(** * Shopping-cart pricing core of the [cart-prototype] project

    A shallow embedding of
    - [src/composite/cart-components.ts]  (classes [Product] and [Bundle]),
    - [src/models/interfaces.ts]          (the data interfaces and class [Cart]),
    - [src/strategies/price-strategies.ts] (the four price strategies),
    together with the properties stated about them.

    Conventions of the embedding.
    - A TypeScript [number] is embedded twice.  In the main development it
      is an exact rational ([Q]), compared with [==] ([Qeq]); this carries
      the structural and algebraic properties, where the rounding error of
      a double, NaN and the infinities play no part.  In module [Double] it
      is an IEEE-754 binary64 ([float]); this carries the properties that
      depend on what [Math.round] and [Math.floor] are given, which are
      double products.
    - An optional field ([isSaleItem?], [birthday?]) is an [option]; a test
      such as [if (item.isSaleItem)] is JavaScript truthiness.
    - [new Date()] is an explicit argument [today]; of a [Date] only
      [getMonth()] and [getDate()] are observed by the code.
    - An object reference is a natural number carried by the component it
      denotes; [===] on components compares these references.
    - Arrays are lists; [forEach], [reduce] and a [for .. of] loop are
      [fold_left] or a recursive function over the list; the
      insertion-ordered [Map] of the volume discount is an association
      list.
    - One call of [calculateTotal] or [calculateBonusPoints] sees one value
      of [today]. *)

From Stdlib Require Import QArith Qround Qminmax Qabs ZArith List String Bool Lia Lqa.
From Stdlib Require Import Setoid Morphisms.
From Stdlib Require Floats Uint63.
Import ListNotations.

# Directions for this task:
Return each line exactly, beginning at the start of the material above and ending at the line that includes "a double, NaN", with both of those kept.

# Task response:
(** * Shopping-cart pricing core of the [cart-prototype] project

    A shallow embedding of
    - [src/composite/cart-components.ts]  (classes [Product] and [Bundle]),
    - [src/models/interfaces.ts]          (the data interfaces and class [Cart]),
    - [src/strategies/price-strategies.ts] (the four price strategies),
    together with the properties stated about them.

    Conventions of the embedding.
    - A TypeScript [number] is embedded twice.  In the main development it
      is an exact rational ([Q]), compared with [==] ([Qeq]); this carries
      the structural and algebraic properties, where the rounding error of
      a double, NaN and the infinities play no part.  In module [Double] it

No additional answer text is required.